▸ **What to work on**:
Search for the word "anyVertex" in the entries. Each line that holds it should be copied.

▸ **Entries shown**:
(** How often the erasure of the download [downloadId] was asked for. *)
Definition erasures_of (downloadId : nat) (c : coordinator) : nat :=
  length (filter (fun i => i = downloadId) (erased c)).

(** Everything the coordinator holds about the download [i] is in
    [c'] as it is in [c], and what waits for an answer still does. *)
Definition kept (i : nat) (c c' : coordinator) : Prop :=
  downloadInfo c' !! i = downloadInfo c !! i
  /\ callbacks_of i c' = callbacks_of i c
  /\ erasures_of i c' = erasures_of i c
  /\ (i ∈ searches c -> i ∈ searches c')
  /\ (i ∈ erasures c -> i ∈ erasures c').

(** What holds of every state the coordinator reaches after the
    events [evs]: an entry of the registry was registered as it is,
    an erasure was asked for a download registered with [autoErase],
    and callbacks were invoked for registered downloads. *)
Definition accounted (evs : list download_event) (c : coordinator) : Prop :=
  (forall i info, downloadInfo c !! i = Some info ->
     exists e, DownloadStarted (Some i) e info ∈ evs)
  /\ (forall i, i ∈ erased c ->
        exists e info, DownloadStarted (Some i) e info ∈ evs
                       /\ di_autoErase info = true)
  /\ (forall i v, (i, v) ∈ callbacks c ->
        exists e info, DownloadStarted (Some i) e info ∈ evs).

(** ** Names and sessions of accesses *)

(** The session an access belongs to. *)
Definition session_of (a : access) : string := timeId (p_settings (a_params a)).

(** The name an access stores its resource under in the folder or
    the archive of its session: [filename], unless the capture is an
    inline one ([singleHtml]), which stores no file. *)
Definition stored_name (a : access) : option string :=
  if bool_decide (saveAs (p_options (a_params a)) = "singleHtml") then None
  else a_filename a.

(** The session an event belongs to: the one of the call, or the one
    of the access whose transport request or chain the event is
    about. *)
Definition event_session (w : world) (ev : event) : option string :=
  match ev with
  | CallDownloadFile ps | CallCaptureUrl ps => Some (timeId (p_settings ps))
  | ReadyState2 p _ | OnLoad p | OnError p _ | Packaged p _ =>
      session_of <$> promises w !! p
  end.

(** The options an event is handled under. *)
Definition event_options (w : world) (ev : event) : option options :=
  match ev with
  | CallDownloadFile ps | CallCaptureUrl ps => Some (p_options ps)
  | ReadyState2 p _ | OnLoad p | OnError p _ | Packaged p _ =>
      (fun a => p_options (a_params a)) <$> promises w !! p
  end.

Section Names.
Context `{Scrapbook}.

(** The invariant of the names: the name an access stores its
    resource under is taken in its session, two accesses of one
    session store under names that differ case-insensitively, and an
    access whose transport request has not answered yet has no name. *)
Definition named (w : world) : Prop :=
  (forall p a f, promises w !! p = Some a -> stored_name a = Some f ->
     toLowerCase f ∈ session_files (session_of a) (captureInfo w))
  /\ (forall p q a b f g,
        p <> q -> promises w !! p = Some a -> promises w !! q = Some b ->
        session_of a = session_of b ->
        stored_name a = Some f -> stored_name b = Some g ->
        toLowerCase f <> toLowerCase g)
  /\ (forall p a x, promises w !! p = Some a -> a_xhr a = Some x ->
        x_state x = Opened -> a_filename a = None).
(** X2. In gateway mode, for a body with the capability, whatever its
    model and whatever the first byte of a non-empty path suffix: the
    builder returns the body with the protocol version set, and a request
    whose URL is base + "/" + the translated model + ":" + the suffix
    without its first byte. *)
Theorem newRequest_gateway_url_of_model c ctx method a rest (b : B) setters reqBody :
  isVertexAI (APIVersion (config c)) = true ->
  json_Marshal (anyVertex (SetAnthropicVersion (APIVersion (config c)) b))
    = inl reqBody ->
  http_validate ctx method
    (BaseURL (config c) +:+ "/" +:+ translateVertexModel (GetModel b) +:+ ":" +:+ rest)
    = None ->
  Forall keepsURL setters ->
  exists req,
    newRequest c ctx method (String a rest) (anyVertex b) setters
    = (anyVertex (SetAnthropicVersion (APIVersion (config c)) b), Ok req)
    /\ req_URL req
       = BaseURL (config c) +:+ "/" +:+ translateVertexModel (GetModel b) +:+ ":" +:+ rest.
Proof.
  intros Hg Hmarshal Hval Hset. eexists. split.
  - eapply newRequest_built;
      [now apply negotiateBody_vertex | | now apply fullURL_gateway | exact Hval].
    cbn [isNil]. unfold marshalBody. now rewrite Hmarshal.
  - now rewrite applySetters_keepsURL, setAuthHeaders_URL.
Qed.

(** X3. Whatever the builder returns (a request, an error or a panic), the
    caller's body after the call is: in gateway mode, a body with the
    capability with the protocol version set; in every other case, the
    body as it was. *)
Theorem newRequest_body_after c ctx method urlSuffix (body : any B P) setters :
  fst (newRequest c ctx method urlSuffix body setters)
  = if isVertexAI (APIVersion (config c)) then
      match body with
      | anyVertex b => anyVertex (SetAnthropicVersion (APIVersion (config c)) b)
      | _ => body
      end
    else body.
Proof.
  unfold newRequest, negotiateBody.
  destruct (isVertexAI (APIVersion (config c))); [|reflexivity].
  now destruct body.
Qed.
(** * Trend summaries of long-running load tests: summarize_all_runs.py

    A shallow embedding of the trend statistics, the two loaders, the series
    builders, the metric computations and the orchestrating loop of
    [summarize_all_runs.py], with the properties its specification states.

    Conventions of the embedding.
    - A float cell is [fval]: [NaN] or a finite value.  Finite values are
      carried as rationals ([Q]); every finite binary float is one, and the
      arithmetic is the exact one (no rounding, no infinities).
    - The only irrational steps of the program, [math.sqrt] and scipy's
      [norm.cdf], produce the p-value, which therefore lives in [R]; the
      normal distribution function is a variable of the development.
    - Python exceptions are the [Raise] results of [outcome].
    - Counts of rows are far below 2^63 and are carried as unbounded
      integers.  The one product of counts, in the tie term of the
      significance test, is computed on an int64 array and wraps around as
      numpy's does.
    - The cells of a table are ASCII text or numbers. *)

From Stdlib Require Import List ZArith QArith Qround Reals Psatz Bool.
From Stdlib Require Import String Ascii Permutation Sorted.
From Stdlib Require Decimal DecimalString DecimalPos.
Import ListNotations.

Local Open Scope Z_scope.

(** ** Floats, exceptions *)

Inductive fval : Type :=
| NaN
| Fin (q : Q).

Definition isnan (v : fval) : bool :=
  match v with NaN => true | Fin _ => false end.

(** [a[~np.isnan(a)]] *)
Definition drop_nan (y : list fval) : list Q :=
  flat_map (fun v => match v with NaN => [] | Fin q => [q] end) y.

Inductive exn : Type :=
| ValueError (msg : string)
| IndexError
| KeyError (column : string)
| SystemExit (msg : string)
| TypeError.

Inductive outcome (A : Type) : Type :=
| Ok (a : A)
| Raise (e : exn).
Arguments Ok {A} a.
Arguments Raise {A} e.

Definition bind {A B} (m : outcome A) (k : A -> outcome B) : outcome B :=
  match m with
  | Ok a => k a
  | Raise e => Raise e
  end.

Notation "x <- m ;; k" := (bind m (fun x => k))
  (at level 61, m at next level, right associativity).
Notation "' p <- m ;; k" := (bind m (fun p => k))
  (at level 61, p pattern, m at next level, right associativity).

(** ** Sorting and order statistics *)

Section Sort.
Context {A : Type} (leb : A -> A -> bool).

(** Stable insertion: [a] goes before the first element it is not above. *)
Fixpoint insert (a : A) (l : list A) : list A :=
  match l with
  | [] => [a]
  | b :: t => if leb a b then a :: b :: t else b :: insert a t
  end.

Fixpoint isort (l : list A) : list A :=
  match l with
  | [] => []
  | a :: t => insert a (isort t)
  end.
End Sort.

Definition sortQ : list Q -> list Q := isort Qle_bool.

Definition sumQ (l : list Q) : Q := fold_right Qplus 0%Q l.
Definition sumZ (l : list Z) : Z := fold_right Z.add 0 l.

(** [np.median] / [np.nanmedian] of values without NaN: the middle of the
    sorted values, or the mean of the two middle ones; NaN when empty. *)
Definition median_sorted (s : list Q) : fval :=
  match s with
  | [] => NaN
  | _ =>
    let n := List.length s in
    if Nat.even n
    then Fin ((nth (n / 2 - 1) s 0%Q + nth (n / 2) s 0%Q) / 2)%Q
    else Fin (nth (n / 2) s 0%Q)
  end.

Definition median (l : list Q) : fval := median_sorted (sortQ l).

(** ** Trend statistics *)

(** [np.sign] *)
Definition sign (q : Q) : Z :=
  match Qcompare q 0 with
  | Lt => -1
  | Eq => 0
  | Gt => 1
  end.

(** The loop [for k in range(n - 1): S += np.sign(y[k + 1:] - y[k]).sum()]:
    iteration [k] takes [y[k]] against the values after it. *)
Fixpoint S_statistic (y : list Q) : Z :=
  match y with
  | [] => 0
  | a :: t => sumZ (map (fun b => sign (b - a)) t) + S_statistic t
  end.

(** [np.unique(y, return_counts=True)]: the sorted values, one entry per run
    of equal values, with the length of the run. *)
Fixpoint run_lengths (s : list Q) : list (Q * Z) :=
  match s with
  | [] => []
  | a :: t =>
    match run_lengths t with
    | (b, c) :: r => if Qeq_bool a b then (a, c + 1) :: r else (a, 1) :: (b, c) :: r
    | [] => [(a, 1)]
    end
  end.

Definition unique_counts (y : list Q) : list (Q * Z) := run_lengths (sortQ y).

(** The arithmetic of an int64 array: a result outside of
    [-2^63, 2^63) wraps around. *)
Definition wrap64 (z : Z) : Z := (z + 2 ^ 63) mod 2 ^ 64 - 2 ^ 63.

Definition add64 (a b : Z) : Z := wrap64 (a + b).
Definition sub64 (a b : Z) : Z := wrap64 (a - b).
Definition mul64 (a b : Z) : Z := wrap64 (a * b).

(** [counts * (counts - 1) * (2 * counts + 5)], element by element on the
    int64 array [counts]. *)
Definition tie_weight (c : Z) : Z :=
  mul64 (mul64 c (sub64 c 1)) (add64 (mul64 2 c) 5).

(** [np.sum] of the int64 array. *)
Definition tie_term (y : list Q) : Z :=
  fold_right add64 0 (map (fun vc => tie_weight (snd vc)) (unique_counts y)).

(** [n * (n - 1) * (2 * n + 5) - tie_term]: [n] is a Python int, so the
    product is exact.  For fewer than 1,664,511 values it is below 2^63 and
    the difference is the one of two int64 numbers, without overflow.  For
    longer series the product does not fit int64: numpy before 2.0 then
    subtracts in float64, which is the exact difference kept here (floats
    are exact numbers in this file); from numpy 2.0 on the subtraction
    raises OverflowError instead, which is not modelled. *)
Definition var_numerator (y : list Q) : Z :=
  let n := Z.of_nat (List.length y) in
  n * (n - 1) * (2 * n + 5) - tie_term y.

(** [varS = (n * (n - 1) * (2 * n + 5) - tie_term) / 18.0] *)
Definition variance (y : list Q) : Q := (inject_Z (var_numerator y) / 18)%Q.

(** The result of the significance test: NaN or a real number. *)
Inductive pval : Type :=
| PNaN
| PVal (p : R).

(** The continuity-corrected score and the two-sided p-value. *)
Definition z_score (S : Z) (varS : R) : R :=
  if 0 <? S then (IZR (S - 1) / sqrt varS)%R
  else if S <? 0 then (IZR (S + 1) / sqrt varS)%R
  else 0%R.

Section MannKendall.
(** [scipy.stats.norm.cdf] *)
Variable norm_cdf : R -> R.

Definition two_sided (S : Z) (varS : Q) : R :=
  (2 * (1 - norm_cdf (Rabs (z_score S (Q2R varS)))))%R.

Definition mann_kendall_pvalue (y0 : list fval) : pval :=
  let y := drop_nan y0 in
  let n := List.length y in
  if (n <? 3)%nat then PNaN
  else
    let S := S_statistic y in
    let varS := variance y in
    if Qle_bool varS 0 then PVal 1
    else PVal (two_sided S varS).
End MannKendall.

Definition Qlt_bool (a b : Q) : bool := negb (Qle_bool b a).

(** A point is [(x, y)].  The valid points of two parallel arrays:
    [m = ~np.isnan(y) & ~np.isnan(x); y = y[m]; x = x[m]]. *)
Definition valid_points (y x : list fval) : list (Q * Q) :=
  flat_map (fun yx =>
              match yx with
              | (Fin b, Fin a) => [(a, b)]
              | _ => []
              end) (combine y x).

(** The slope of [scipy.stats.theilslopes(y, x)]:
    [deltax = x[:, np.newaxis] - x], [deltay = y[:, np.newaxis] - y],
    [slopes = deltay[deltax > 0] / deltax[deltax > 0]] (the mask is read row
    by row), and [medslope = np.median(slopes)], NaN when no slope is left. *)
Definition masked_slopes (pts : list (Q * Q)) : list Q :=
  flat_map (fun p =>
    flat_map (fun q =>
      let deltax := (fst p - fst q)%Q in
      let deltay := (snd p - snd q)%Q in
      if Qlt_bool 0 deltax then [(deltay / deltax)%Q] else []) pts) pts.

Definition theilslopes (pts : list (Q * Q)) : fval := median (masked_slopes pts).

Definition theil_sen_slope (y x : list fval) : fval :=
  let pts := valid_points y x in
  if (List.length pts <? 2)%nat then NaN else theilslopes pts.

(** ** Parsing helpers *)

Local Open Scope string_scope.

(** A cell of an untyped column.  [_to_bool] and [_to_int_or_nan] look at a
    value in two ways only: [isinstance(v, (bool, np.bool_))] and [str(v)].
    So a value that is not a bool is carried as its [str]: the int 200 is
    ["200"], the float 200.0 is ["200.0"], a missing value is ["nan"] and
    [None] is ["None"].  Text is ASCII. *)
Inductive cell : Type :=
| CBool (b : bool)
| CText (s : string).

(** [str(v)] *)
Definition py_str (v : cell) : string :=
  match v with
  | CBool true => "True"
  | CBool false => "False"
  | CText s => s
  end.

(** The characters of a text. *)
Definition chars : string -> list ascii := list_ascii_of_string.

(** [str.isspace] on ASCII: tab, LF, VT, FF, CR, FS, GS, RS, US and space. *)
Definition is_space (c : ascii) : bool :=
  let n := nat_of_ascii c in
  ((9 <=? n) && (n <=? 13) || (28 <=? n) && (n <=? 32))%nat.

Fixpoint lstrip (s : string) : string :=
  match s with
  | String c t => if is_space c then lstrip t else s
  | EmptyString => EmptyString
  end.

Fixpoint rstrip (s : string) : string :=
  match s with
  | String c t =>
    match rstrip t with
    | EmptyString => if is_space c then EmptyString else String c EmptyString
    | t' => String c t'
    end
  | EmptyString => EmptyString
  end.

(** [str.strip] *)
Definition strip (s : string) : string := rstrip (lstrip s).

Definition lower_char (c : ascii) : ascii :=
  let n := nat_of_ascii c in
  if ((65 <=? n) && (n <=? 90))%nat then ascii_of_nat (n + 32) else c.

(** [str.lower] *)
Fixpoint lower (s : string) : string :=
  match s with
  | String c t => String (lower_char c) (lower t)
  | EmptyString => EmptyString
  end.

Definition mem_string (s : string) (l : list string) : bool :=
  existsb (String.eqb s) l.

Definition _to_bool (v : cell) : bool :=
  match v with
  | CBool b => b
  | _ => mem_string (lower (strip (py_str v))) ["true"; "1"; "yes"; "y"]
  end.

Definition is_digit (c : ascii) : bool :=
  let n := nat_of_ascii c in ((48 <=? n) && (n <=? 57))%nat.

Definition digit_value (c : ascii) : Z := Z.of_nat (nat_of_ascii c - 48).

(** The digits of a base-10 literal of [int()]: decimal digits, where single
    underscores may separate two digits.  [after_digit] says that the
    previous character was a digit. *)
Fixpoint digits (after_digit : bool) (acc : Z) (s : string) : option Z :=
  match s with
  | EmptyString => if after_digit then Some acc else None
  | String c t =>
    if is_digit c then digits true (10 * acc + digit_value c) t
    else if (Ascii.eqb c "_" && after_digit)%bool then digits false acc t
    else None
  end.

(** The number of decimal digits of a text. *)
Fixpoint digit_count (s : string) : nat :=
  match s with
  | EmptyString => O
  | String c t => if is_digit c then S (digit_count t) else digit_count t
  end.

(** [sys.get_int_max_str_digits()], with its default value. *)
Definition int_max_str_digits : nat := 4300.

(** [int(s)] for a text [s], [None] when it raises [ValueError]: surrounding
    white space, an optional sign, then the digits, of which there are at
    most [int_max_str_digits]. *)
Definition py_int (s : string) : option Z :=
  if (int_max_str_digits <? digit_count (strip s))%nat then None
  else
    match strip s with
    | String c t =>
      if Ascii.eqb c "+" then digits false 0 t
      else if Ascii.eqb c "-" then option_map Z.opp (digits false 0 t)
      else digits false 0 (String c t)
    | EmptyString => None
    end.
(** C3 (as amended).  In a capturing session, [stopListening] cancels
    the harvest timer, releases the microphone stream, clears the refs
    and queues the recorder's stop task.  When that task runs the
    in-progress segment is finalized and handed to [transcribeChunk],
    which sends it for transcription exactly when it has at least 1000
    bytes; no new segment is opened. *)
Theorem stopListening_finalizes_segment
    (l : Listener) (t r s : nat) (mime : jsstring) (b : N) :
  capturing l t r s mime b ->
  let l1 := stopListening l in
  let l2 := recorderTask l1 in
  intervalRef l1 = None /\ nth t (timers l1) false = false
  /\ tick t l1 = l1
  /\ streamRef l1 = None /\ streamActive s l1 = false
  /\ recorderRef l1 = None /\ isListening l1 = false
  /\ stopTasks l1 = [r]
  /\ sttRequests l2 =
       (if b <? 1000 then sttRequests l
        else sttRequests l ++ [segment mime b])
  /\ recorders l2 = recorders l1 /\ recorderRef l2 = None
  /\ entries l2 = entries l.
Proof.
  intros Hcap. cbv zeta.
  pose proof (stopListening_capturing l t r s mime b Hcap) as Hl1.
  destruct Hcap as (_ & _ & Hrec & _ & Hc & _).
  assert (Htm : nth t (timers (stopListening l)) false = false)
    by (rewrite Hl1; cbn; apply nth_setNth).
  assert (Hrecs : recorders (stopListening l)
                  = setNth r (mkRecorder s mime inactive b) (recorders l))
    by (rewrite Hl1; reflexivity).
  assert (Htasks : stopTasks (stopListening l) = [r])
    by (rewrite Hl1; reflexivity).
  assert (Hchunks : chunksRef (stopListening l) = [])
    by (rewrite Hl1; exact Hc).
  assert (Hsref : streamRef (stopListening l) = None)
    by (rewrite Hl1; reflexivity).
  assert (Hreqs : sttRequests (stopListening l) = sttRequests l)
    by (rewrite Hl1; reflexivity).
  assert (Hrref : recorderRef (stopListening l) = None)
    by (rewrite Hl1; reflexivity).
  assert (Hents : entries (stopListening l) = entries l)
    by (rewrite Hl1; reflexivity).
  split; [rewrite Hl1; reflexivity|]. split; [exact Htm|].
  split; [unfold tick; rewrite Htm; reflexivity|].
  split; [exact Hsref|].
  split; [unfold streamActive; rewrite Hl1; cbn; apply nth_setNth|].
  split; [rewrite Hl1; reflexivity|].
  split; [rewrite Hl1; reflexivity|].
  split; [exact Htasks|].
  unfold recorderTask. rewrite Htasks.
  cbn [recorders setStopTasks]. rewrite Hrecs.
  rewrite (nth_error_setNth r _ _ (recorders l) Hrec).
  cbn [buffered rmime].
  unfold ondataavailable, onstop, transcribeChunk, segment, newBlob.
  cbn [size]. rewrite <- Hrecs.
  generalize dependent (stopListening l).
  intros l1 _ _ Hrecs Htasks Hchunks Hsref Hreqs Hrref Hents.
  destruct (0 <? b) eqn:Hb0.
  - cbn. rewrite Hchunks. cbn. rewrite N.add_0_r.
    destruct (b <? 1000); cbn; rewrite Hsref, ?Hreqs;
      repeat split; cbn; auto.
  - apply N.ltb_ge in Hb0. assert (b = 0) by lia. subst b.
    cbn. rewrite Hchunks. cbn. rewrite Hsref. repeat split; cbn; auto.
Qed.

Lemma stopListening_finalizes_segment_witness :
  capturing session5000 0 0 0 (lit "audio/webm;codecs=opus") 5000
  /\ sttRequests (recorderTask (stopListening session5000))
     = [segment (lit "audio/webm;codecs=opus") 5000].
Proof.
  split.
  - repeat split; reflexivity.
  - apply (stopListening_finalizes_segment session5000 0 0 0
             (lit "audio/webm;codecs=opus") 5000).
    repeat split; reflexivity.
Defined.
(** * Skill-gap analysis: a shallow embedding of [app.py]

    The development follows the source file top to bottom: Python's string
    primitives, [parse_skills], the job lookup of [find_missing_skills],
    [calculate_total_duration], the two course recommenders and the POST
    branch of [index].  The four data frames are passed explicitly, as
    lists of row records in file order. *)

From Stdlib Require Import ZArith QArith Qround Lqa Ascii String.
From stdpp Require Import base list strings gmap sorting.

(** ** Python strings

    A [string] is read as a sequence of code points below 256.  On those,
    [isspace] and [lower_char] are Python's [str.isspace] and [str.lower]:
    the white space characters are U+0009..U+000D, U+001C..U+0020, U+0085
    and U+00A0; the upper-case letters are A..Z and U+00C0..U+00DE without
    the multiplication sign U+00D7. *)

Module Py.

Definition isspace (c : ascii) : bool :=
  let n := N_of_ascii c in
  ((9 <=? n) && (n <=? 13) || (28 <=? n) && (n <=? 32)
   || (n =? 133) || (n =? 160))%N.

Definition isupper (c : ascii) : bool :=
  let n := N_of_ascii c in
  ((65 <=? n) && (n <=? 90)
   || (192 <=? n) && (n <=? 222) && negb (n =? 215))%N.

Definition lower_char (c : ascii) : ascii :=
  if isupper c then ascii_of_N (N_of_ascii c + 32) else c.

(** [s.lower()] *)
Fixpoint lower (s : string) : string :=
  match s with
  | EmptyString => EmptyString
  | String c s' => String (lower_char c) (lower s')
  end.

Fixpoint lstrip (s : string) : string :=
  match s with
  | EmptyString => EmptyString
  | String c s' => if isspace c then lstrip s' else s
  end.

Fixpoint rstrip (s : string) : string :=
  match s with
  | EmptyString => EmptyString
  | String c s' =>
      match rstrip s' with
      | EmptyString => if isspace c then EmptyString else String c EmptyString
      | r => String c r
      end
  end.

(** [s.strip()] *)
Definition strip (s : string) : string := rstrip (lstrip s).

(** [s.split(sep)] for a one-character separator: the first piece and the
    pieces after it.  Every separator ends a piece, so the result has one
    piece more than [s] has separators, empty pieces included. *)
Fixpoint split_at (sep : ascii) (s : string) : string * list string :=
  match s with
  | EmptyString => (EmptyString, [])
  | String c s' =>
      let '(p, ps) := split_at sep s' in
      if Ascii.eqb c sep then (EmptyString, p :: ps) else (String c p, ps)
  end.

Definition split (sep : ascii) (s : string) : list string :=
  let '(p, ps) := split_at sep s in p :: ps.
Lemma operator_loop_steps resultVar token tokens n :
  forall st st',
    (List.length (operators st) <= n)%nat ->
    reduce_while (yields token) st = Ok st' ->
    steps resultVar (AtOperator token tokens st)
                    (AtToken tokens (push_operator token st')).
Proof.
  induction n as [|n IH]; intros st st' L H;
    rewrite reduce_while_step in H;
    destruct (operators st) as [|top ops] eqn:E; simpl in L; try lia.
  - injection H as <-. now apply steps_one, step_operator_push_empty.
  - injection H as <-. now apply steps_one, step_operator_push_empty.
  - destruct (yields token top) eqn:Y.
    + destruct (processOperator st) as [st1|u] eqn:P; [|discriminate].
      eapply steps_step; [eapply step_operator_reduce; eauto|].
      apply IH; [|exact H].
      apply processOperator_pops in P. rewrite E in P. simpl in P. lia.
    + injection H as <-. eapply steps_one, step_operator_push; eauto.
Qed.

Lemma close_loop_steps resultVar tokens n :
  forall st st',
    (List.length (operators st) <= n)%nat ->
    reduce_while not_open st = Ok st' ->
    steps resultVar (AtClose tokens st)
      (AtToken tokens
         (match operators st' with [] => st' | _ :: _ => pop_operator st' end)).
Proof.
  induction n as [|n IH]; intros st st' L H;
    rewrite reduce_while_step in H;
    destruct (operators st) as [|top ops] eqn:E; simpl in L; try lia.
  - injection H as <-. rewrite E. now apply steps_one, step_close_unmatched.
  - injection H as <-. rewrite E. now apply steps_one, step_close_unmatched.
  - unfold not_open in H at 1.
    destruct (String.eqb_spec (value top) "(") as [V|V]; simpl in H.
    + injection H as <-. rewrite E.
      eapply steps_one, step_close_discard; eauto.
    + destruct (processOperator st) as [st1|u] eqn:P; [|discriminate].
      eapply steps_step; [eapply step_close_reduce; eauto|].
      apply IH; [|exact H].
      apply processOperator_pops in P. rewrite E in P. simpl in P. lia.
Qed.

Lemma processToken_steps resultVar token tokens st st' :
  processToken token st = Ok st' ->
  steps resultVar (AtToken (token :: tokens) st) (AtToken tokens st').
Proof.
  unfold processToken. intros H.
  destruct (type token) eqn:Ty; cbn in H.
  - injection H as <-. apply steps_one, step_operand. now left.
  - bind_inv H. injection H as <-.
    eapply steps_step; [now apply step_operator|].
    eapply operator_loop_steps; [apply le_n | eassumption].
  - injection H as <-. apply steps_one, step_operand. now right.
  - destruct (String.eqb_spec (value token) "(") as [V|V].
    { injection H as <-. now apply steps_one, step_open. }
    destruct (String.eqb_spec (value token) ")") as [W|W].
    + bind_inv H. injection H as <-.
      eapply steps_step; [now apply step_close|].
      eapply close_loop_steps; [apply le_n | eassumption].
    + injection H as <-. now apply steps_one, step_neither.
Qed.

Lemma after_tokens_steps resultVar tokens :
  forall st out,
    after_tokens resultVar tokens st = Ok out ->
    steps resultVar (AtToken tokens st) (Returned out).
Proof.
  induction tokens as [|token tokens IH]; intros st out H.
  - eapply steps_step; [apply step_tokens_read|].
    eapply flush_steps; [apply le_n | exact H].
  - rewrite after_tokens_cons in H. bind_inv H.
    eapply steps_trans; [eapply processToken_steps; eassumption|].
    now apply IH.
Qed.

▸ **Result of the exercise**:
  json_Marshal (anyVertex (SetAnthropicVersion (APIVersion (config c)) b))
    newRequest c ctx method (String a rest) (anyVertex b) setters
    = (anyVertex (SetAnthropicVersion (APIVersion (config c)) b), Ok req)
      | anyVertex b => anyVertex (SetAnthropicVersion (APIVersion (config c)) b)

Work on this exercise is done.